- **Problem details**:
Find the lines below in which the string "Lemma" occurs. Copy each one.

- **Data supplied**:
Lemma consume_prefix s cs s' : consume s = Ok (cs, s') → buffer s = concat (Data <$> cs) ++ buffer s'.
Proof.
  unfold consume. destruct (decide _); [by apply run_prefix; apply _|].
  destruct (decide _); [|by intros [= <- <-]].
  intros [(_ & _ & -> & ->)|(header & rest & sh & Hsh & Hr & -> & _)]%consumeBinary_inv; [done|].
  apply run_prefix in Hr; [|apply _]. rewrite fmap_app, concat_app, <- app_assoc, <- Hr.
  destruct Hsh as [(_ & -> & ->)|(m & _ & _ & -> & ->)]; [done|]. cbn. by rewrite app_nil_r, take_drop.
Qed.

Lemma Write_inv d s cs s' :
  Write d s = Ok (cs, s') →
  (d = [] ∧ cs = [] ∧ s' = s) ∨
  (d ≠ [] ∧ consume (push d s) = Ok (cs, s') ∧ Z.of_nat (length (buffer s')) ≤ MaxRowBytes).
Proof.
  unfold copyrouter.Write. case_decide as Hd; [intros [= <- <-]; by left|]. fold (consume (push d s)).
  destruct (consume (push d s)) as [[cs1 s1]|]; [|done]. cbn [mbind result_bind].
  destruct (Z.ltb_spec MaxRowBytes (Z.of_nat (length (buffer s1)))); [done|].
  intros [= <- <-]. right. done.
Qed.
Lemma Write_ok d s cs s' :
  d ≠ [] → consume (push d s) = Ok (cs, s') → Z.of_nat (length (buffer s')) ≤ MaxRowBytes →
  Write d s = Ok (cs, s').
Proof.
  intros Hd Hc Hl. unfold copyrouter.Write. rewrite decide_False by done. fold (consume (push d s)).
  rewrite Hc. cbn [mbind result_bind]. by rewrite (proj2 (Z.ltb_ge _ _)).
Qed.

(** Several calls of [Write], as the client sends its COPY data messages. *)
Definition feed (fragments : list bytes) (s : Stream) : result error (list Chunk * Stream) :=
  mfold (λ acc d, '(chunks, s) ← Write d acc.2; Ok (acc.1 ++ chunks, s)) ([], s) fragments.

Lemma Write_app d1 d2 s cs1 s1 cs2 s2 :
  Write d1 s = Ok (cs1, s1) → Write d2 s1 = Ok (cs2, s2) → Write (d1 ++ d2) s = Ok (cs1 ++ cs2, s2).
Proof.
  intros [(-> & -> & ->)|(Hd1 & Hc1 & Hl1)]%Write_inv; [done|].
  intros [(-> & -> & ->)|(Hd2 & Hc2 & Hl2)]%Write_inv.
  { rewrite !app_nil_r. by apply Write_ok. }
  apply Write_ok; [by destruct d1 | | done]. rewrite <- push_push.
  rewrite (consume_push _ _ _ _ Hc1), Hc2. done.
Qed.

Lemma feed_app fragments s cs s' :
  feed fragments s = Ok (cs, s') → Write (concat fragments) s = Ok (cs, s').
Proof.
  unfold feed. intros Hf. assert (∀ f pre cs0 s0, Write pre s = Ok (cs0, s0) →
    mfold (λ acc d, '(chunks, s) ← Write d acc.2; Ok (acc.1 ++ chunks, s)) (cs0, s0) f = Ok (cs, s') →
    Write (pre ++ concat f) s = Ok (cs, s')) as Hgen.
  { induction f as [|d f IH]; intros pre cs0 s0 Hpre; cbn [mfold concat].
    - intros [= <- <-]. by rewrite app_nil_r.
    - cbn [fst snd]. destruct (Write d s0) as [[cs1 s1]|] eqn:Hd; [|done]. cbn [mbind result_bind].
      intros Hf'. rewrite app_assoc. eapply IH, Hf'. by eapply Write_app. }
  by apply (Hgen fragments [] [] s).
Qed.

- **Solution below**:
Lemma consume_prefix s cs s' : consume s = Ok (cs, s') → buffer s = concat (Data <$> cs) ++ buffer s'.
Lemma Write_inv d s cs s' :
Lemma Write_ok d s cs s' :
Lemma Write_app d1 d2 s cs1 s1 cs2 s2 :
Lemma feed_app fragments s cs s' :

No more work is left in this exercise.